• **Data to use**:

(* ===== verification/PyStr.v ===== *)
(** Python [str] as a sequence of code points below 256 (Latin-1): the
    character classes and the string methods the modelled code calls, and the
    decimal digits of an integer ([str(int)] and [int(str)]). *)

From Stdlib Require Export Ascii.
From S2P Require Import Prelude.

#[global] Arguments String.append : simpl nomatch.

(** ** Characters *)

Definition code (c : ascii) : Z := Z.of_N (N_of_ascii c).
Definition chr (z : Z) : ascii := ascii_of_N (Z.to_N z).

Definition in_range (lo hi z : Z) : bool := (lo <=? z) && (z <=? hi).

(** [str.isspace] on one Latin-1 character. *)
Definition is_space (c : ascii) : bool :=
  let z := code c in
  in_range 9 13 z || in_range 28 32 z || (z =? 133) || (z =? 160).

(** [str.isprintable]: everything but controls, the non-ASCII spaces and the
    soft hyphen. *)
Definition is_printable (c : ascii) : bool :=
  let z := code c in
  in_range 32 126 z || (in_range 161 255 z && negb (z =? 173)).

(** [str.isdecimal]: decimal digits only; [str.isdigit]: superscripts too. *)
Definition is_decimal (c : ascii) : bool := in_range 48 57 (code c).
Definition is_digit (c : ascii) : bool :=
  let z := code c in
  in_range 48 57 z || (z =? 178) || (z =? 179) || (z =? 185).

Definition is_ascii (c : ascii) : bool := code c <? 128.

Definition is_alpha (c : ascii) : bool :=
  let z := code c in
  in_range 65 90 z || in_range 97 122 z || (z =? 170) || (z =? 181) || (z =? 186)
  || in_range 192 214 z || in_range 216 246 z || in_range 248 255 z.

(** Case mapping inside Latin-1.  The three letters whose upper case lies
    outside Latin-1 (or is two letters) are left alone: none of them maps to a
    string over A-Z that the code compares with, apart from sharp s, which maps
    to two letters. *)
Definition upper_char (c : ascii) : string :=
  let z := code c in
  if z =? 223 then "SS"
  else if in_range 97 122 z || in_range 224 246 z || in_range 248 254 z
       then String (chr (z - 32)) "" else String c "".
Definition lower_char (c : ascii) : ascii :=
  let z := code c in
  if in_range 65 90 z || in_range 192 214 z || in_range 216 222 z
  then chr (z + 32) else c.

(** ** Strings *)

Fixpoint str_forall (p : ascii -> bool) (s : string) : bool :=
  match s with "" => true | String c s => p c && str_forall p s end.

Definition nonempty (s : string) : bool := match s with "" => false | _ => true end.

Definition isascii (s : string) : bool := str_forall is_ascii s.
Definition isprintable (s : string) : bool := str_forall is_printable s.
Definition isdecimal (s : string) : bool := nonempty s && str_forall is_decimal s.
Definition isdigit (s : string) : bool := nonempty s && str_forall is_digit s.
Definition isalpha (s : string) : bool := nonempty s && str_forall is_alpha s.
Definition has_space (s : string) : bool := negb (str_forall (fun c => negb (is_space c)) s).

Definition len (s : string) : Z := Z.of_nat (String.length s).

Fixpoint upper (s : string) : string :=
  match s with "" => "" | String c s => upper_char c ++ upper s end.
Fixpoint lower (s : string) : string :=
  match s with "" => "" | String c s => String (lower_char c) (lower s) end.

Fixpoint lstrip (s : string) : string :=
  match s with
  | String c s' => if is_space c then lstrip s' else s
  | "" => ""
  end.
(** [rstrip] removes characters satisfying [p] from the right. *)
Fixpoint rstrip_if (p : ascii -> bool) (s : string) : string :=
  match s with
  | "" => ""
  | String c s => match rstrip_if p s with
                  | "" => if p c then "" else String c ""
                  | s' => String c s'
                  end
  end.
Definition rstrip := rstrip_if is_space.
Definition strip (s : string) : string := rstrip (lstrip s).

Definition mem (s : string) (l : list string) : bool := bool_decide (s ∈ l).

(** [s.partition(sep)] for a one-character separator: text before, whether the
    separator was found, text after. *)
Fixpoint partition (sep : ascii) (s : string) : string * bool * string :=
  match s with
  | "" => ("", false, "")
  | String c s' =>
      if Ascii.eqb c sep then ("", true, s')
      else let '(a, f, b) := partition sep s' in (String c a, f, b)
  end.

(** [s.split(sep)] for a one-character separator. *)
Fixpoint split (sep : ascii) (s : string) : list string :=
  match s with
  | "" => [""]
  | String c s' =>
      if Ascii.eqb c sep then "" :: split sep s'
      else match split sep s' with
           | p :: ps => String c p :: ps
           | [] => [String c ""]
           end
  end.

Definition startswith (p s : string) : bool := String.prefix p s.

Lemma mem_true s l : mem s l = true <-> s ∈ l.
Proof. apply bool_decide_eq_true. Qed.
Lemma mem_false s l : s ∉ l -> mem s l = false.
Proof. apply bool_decide_eq_false_2. Qed.

Lemma nonempty_true s : nonempty s = true <-> s <> "".
Proof. destruct s; naive_solver. Qed.

Lemma str_forall_app p s t : str_forall p (s ++ t) = str_forall p s && str_forall p t.
Proof. induction s as [|c s IH]; simpl; [done|]. by rewrite IH, andb_assoc. Qed.

Lemma str_forall_impl (p q : ascii -> bool) s :
  (forall c, p c = true -> q c = true) -> str_forall p s = true -> str_forall q s = true.
Proof.
  intros Hpq. induction s as [|c s IH]; simpl; [done|].
  rewrite !andb_true_iff. naive_solver.
Qed.

Lemma is_decimal_ascii c : is_decimal c = true -> is_ascii c = true.
Proof. unfold is_decimal, is_ascii, in_range. intros; bools. apply Z.ltb_lt. lia. Qed.

Lemma isdecimal_isascii s : isdecimal s = true -> isascii s = true.
Proof.
  unfold isdecimal, isascii. intros; bools.
  eapply (str_forall_impl is_decimal); eauto using is_decimal_ascii.
Qed.

Lemma split_nonempty sep s : split sep s <> [].
Proof. destruct s; simpl; [done|]. case_match; [done|]. by case_match. Qed.

Lemma partition_app_found sep a b :
  str_forall (fun c => negb (Ascii.eqb c sep)) a = true ->
  partition sep (a ++ String sep b) = (a, true, b).
Proof.
  induction a as [|c a IH]; simpl; [by rewrite Ascii.eqb_refl|].
  intros; bools. rewrite H. by rewrite IH.
Qed.

(** ** Decimal digits *)

Fixpoint digits_fuel (fuel : nat) (n : Z) : list Z :=
  match fuel with
  | O => []
  | S f => if n <? 10 then [n] else digits_fuel f (n / 10) ++ [n mod 10]
  end.
(** The decimal digits of a non-negative integer; [log2 n + 1] steps suffice,
    since every step at least halves [n]. *)
Definition digits (n : Z) : list Z := digits_fuel (S (Z.to_nat (Z.log2 n))) n.

Definition undigits (l : list Z) : Z := fold_left (fun a d => a * 10 + d) l 0.

Definition num_digits (n : Z) : Z := Z.of_nat (length (digits n)).

Definition digit_char (d : Z) : ascii := chr (48 + d).
Definition char_digit (c : ascii) : Z := code c - 48.

Fixpoint string_of (l : list ascii) : string :=
  match l with [] => "" | c :: l => String c (string_of l) end.
Fixpoint chars_of (s : string) : list ascii :=
  match s with "" => [] | String c s => c :: chars_of s end.

Definition str_nat (n : Z) : string := string_of (map digit_char (digits n)).
(** [str(z)] *)
Definition str_int (z : Z) : string :=
  if z <? 0 then String "-" (str_nat (- z)) else str_nat z.
(** [int(s)] for [s] accepted by [isdecimal]. *)
Definition int_of (s : string) : Z := undigits (map char_digit (chars_of s)).

Lemma undigits_snoc l d : undigits (l ++ [d]) = undigits l * 10 + d.
Proof. unfold undigits. by rewrite fold_left_app. Qed.

Lemma digits_fuel_spec fuel n :
  0 <= n -> n < 2 ^ Z.of_nat fuel ->
  let l := digits_fuel fuel n in
  (0 < fuel)%nat ->
  undigits l = n /\ Forall (fun d => 0 <= d < 10) l /\ l <> [].
Proof.
  revert n; induction fuel as [|f IH]; intros n Hn Hlt l Hf; [lia|].
  subst l; simpl. destruct (Z.ltb_spec n 10) as [Hs|Hs].
  - unfold undigits; simpl. split_and!; [lia| |done]. repeat constructor; lia.
  - rewrite Nat2Z.inj_succ, Z.pow_succ_r in Hlt by lia.
    assert (Hq : 0 <= n / 10) by (apply Z.div_pos; lia).
    assert (Hq2 : n / 10 < 2 ^ Z.of_nat f).
    { apply Z.div_lt_upper_bound; lia. }
    destruct f as [|f']; [simpl in Hlt; lia|].
    destruct (IH (n / 10) Hq Hq2 ltac:(lia)) as (Hv & Hd & Hne).
    rewrite undigits_snoc, Hv. split_and!.
    + pose proof (Z.div_mod n 10). lia.
    + apply Forall_app. split; [done|]. constructor; [|constructor].
      apply Z.mod_pos_bound. lia.
    + intros E. by apply app_eq_nil in E as [_ ?].
Qed.

Lemma digits_spec n :
  0 <= n ->
  undigits (digits n) = n /\ Forall (fun d => 0 <= d < 10) (digits n) /\ digits n <> [].
Proof.
  intros Hn. unfold digits. apply digits_fuel_spec; [done| |lia].
  rewrite Nat2Z.inj_succ, Z2Nat.id by apply Z.log2_nonneg.
  destruct (Z.eq_dec n 0) as [->|]; [simpl; lia|]. apply Z.log2_spec. lia.
Qed.

Lemma undigits_bound l :
  Forall (fun d => 0 <= d < 10) l -> 0 <= undigits l < 10 ^ Z.of_nat (length l).
Proof.
  induction l as [|d l IH] using rev_ind; [simpl; unfold undigits; simpl; lia|].
  rewrite Forall_app, Forall_singleton. intros [Hl Hd]. specialize (IH Hl).
  rewrite undigits_snoc, length_app, Nat2Z.inj_add. simpl (Z.of_nat (length [d])).
  rewrite Z.pow_add_r by lia. lia.
Qed.

Lemma digits_fuel_length fuel n k :
  0 <= n < 10 ^ Z.of_nat k -> (0 < k)%nat -> (length (digits_fuel fuel n) <= k)%nat.
Proof.
  revert n k; induction fuel as [|f IH]; intros n k Hn Hk; simpl; [lia|].
  destruct (Z.ltb_spec n 10); [simpl; lia|].
  rewrite length_app; simpl.
  destruct k as [|[|k]]; [lia|simpl in Hn; lia|].
  assert (length (digits_fuel f (n / 10)) <= S k)%nat; [|lia].
  apply IH; [|lia]. rewrite Nat2Z.inj_succ, Z.pow_succ_r in Hn by lia.
  split; [apply Z.div_pos; lia|]. apply Z.div_lt_upper_bound; lia.
Qed.

(** The digit count is the decimal length: [n] has at most [k] digits exactly
    when [n < 10 ^ k]. *)
Lemma num_digits_le n k : 0 <= n -> 1 <= k -> num_digits n <= k <-> n < 10 ^ k.
Proof.
  intros Hn Hk. unfold num_digits. split; intros H.
  - destruct (digits_spec n Hn) as (Hv & Hd & _).
    rewrite <-Hv. eapply Z.lt_le_trans; [by apply undigits_bound|].
    apply Z.pow_le_mono_r; lia.
  - unfold digits. rewrite <-(Z2Nat.id k) by lia. apply inj_le.
    apply digits_fuel_length; [rewrite Z2Nat.id by lia; lia|lia].
Qed.

Lemma num_digits_pos n : 0 <= n -> 1 <= num_digits n.
Proof.
  intros Hn. destruct (digits_spec n Hn) as (_ & _ & Hne).
  unfold num_digits. destruct (digits n); simpl; [done|lia].
Qed.

Lemma char_digit_char d : 0 <= d < 10 -> char_digit (digit_char d) = d.
Proof.
  intros H. unfold char_digit, digit_char, code, chr.
  rewrite N_ascii_embedding by lia. lia.
Qed.

Lemma digit_char_decimal d : 0 <= d < 10 -> is_decimal (digit_char d) = true.
Proof.
  intros H. pose proof (char_digit_char d H) as E. unfold char_digit in E.
  unfold is_decimal, in_range. apply andb_true_iff. rewrite !Z.leb_le. lia.
Qed.

Lemma chars_of_string l : chars_of (string_of l) = l.
Proof. induction l; simpl; congruence. Qed.

Lemma string_of_chars s : string_of (chars_of s) = s.
Proof. induction s; simpl; congruence. Qed.

Lemma str_forall_chars p s : str_forall p s = forallb p (chars_of s).
Proof. induction s; simpl; congruence. Qed.

Lemma int_of_str n : 0 <= n -> int_of (str_nat n) = n.
Proof.
  intros Hn. destruct (digits_spec n Hn) as (Hv & Hd & _).
  unfold int_of, str_nat. rewrite chars_of_string, map_map.
  rewrite <-Hv at 2. f_equal. clear Hv.
  induction Hd; simpl; [done|]. by rewrite char_digit_char, IHHd.
Qed.

Lemma str_nat_isdecimal n : 0 <= n -> isdecimal (str_nat n) = true.
Proof.
  intros Hn. destruct (digits_spec n Hn) as (_ & Hd & Hne).
  unfold isdecimal, str_nat. destruct (digits n) as [|d l]; [done|].
  simpl. inversion Hd; subst. rewrite digit_char_decimal by done. simpl.
  clear Hne H1 Hd. induction H2; simpl; [done|].
  by rewrite digit_char_decimal, IHForall.
Qed.

Lemma str_nat_inj n m : 0 <= n -> 0 <= m -> str_nat n = str_nat m -> n = m.
Proof. intros Hn Hm E. rewrite <-(int_of_str n), <-(int_of_str m) by done. by rewrite E. Qed.

Lemma int_of_nonneg s : isdecimal s = true -> 0 <= int_of s.
Proof.
  unfold isdecimal, int_of. intros; bools. apply undigits_bound.
  rewrite str_forall_chars in H0. clear H.
  induction (chars_of s) as [|c l IH]; simpl in *; [constructor|]. bools.
  constructor; [|auto]. unfold is_decimal, in_range in H. bools.
  unfold char_digit. lia.
Qed.

Create HintDb pystr.
#[export] Hint Resolve num_digits_pos int_of_nonneg str_nat_isdecimal
  isdecimal_isascii : pystr.

(** ** Prefixes and parts *)

Lemma prefix_app p s : String.prefix p (p ++ s) = true.
Proof. induction p as [|c p IH]; simpl; [by destruct s|]. by destruct (Ascii.ascii_dec c c). Qed.

Lemma substring_all s : String.substring 0 (String.length s) s = s.
Proof. induction s as [|c s IH]; simpl; [done|]. by rewrite IH. Qed.

Lemma length_app_str s t : String.length (s ++ t) = (String.length s + String.length t)%nat.
Proof. induction s; simpl; auto. Qed.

• **The task**: Reproduce only the lines above spanning from the line containing "(** Case mapping" through the line containing "Definition isascii (s", word for word.

• **Worked solution**:
(** Case mapping inside Latin-1.  The three letters whose upper case lies
    outside Latin-1 (or is two letters) are left alone: none of them maps to a
    string over A-Z that the code compares with, apart from sharp s, which maps
    to two letters. *)
Definition upper_char (c : ascii) : string :=
  let z := code c in
  if z =? 223 then "SS"
  else if in_range 97 122 z || in_range 224 246 z || in_range 248 254 z
       then String (chr (z - 32)) "" else String c "".
Definition lower_char (c : ascii) : ascii :=
  let z := code c in
  if in_range 65 90 z || in_range 192 214 z || in_range 216 222 z
  then chr (z + 32) else c.

(** ** Strings *)

Fixpoint str_forall (p : ascii -> bool) (s : string) : bool :=
  match s with "" => true | String c s => p c && str_forall p s end.

Definition nonempty (s : string) : bool := match s with "" => false | _ => true end.

Definition isascii (s : string) : bool := str_forall is_ascii s.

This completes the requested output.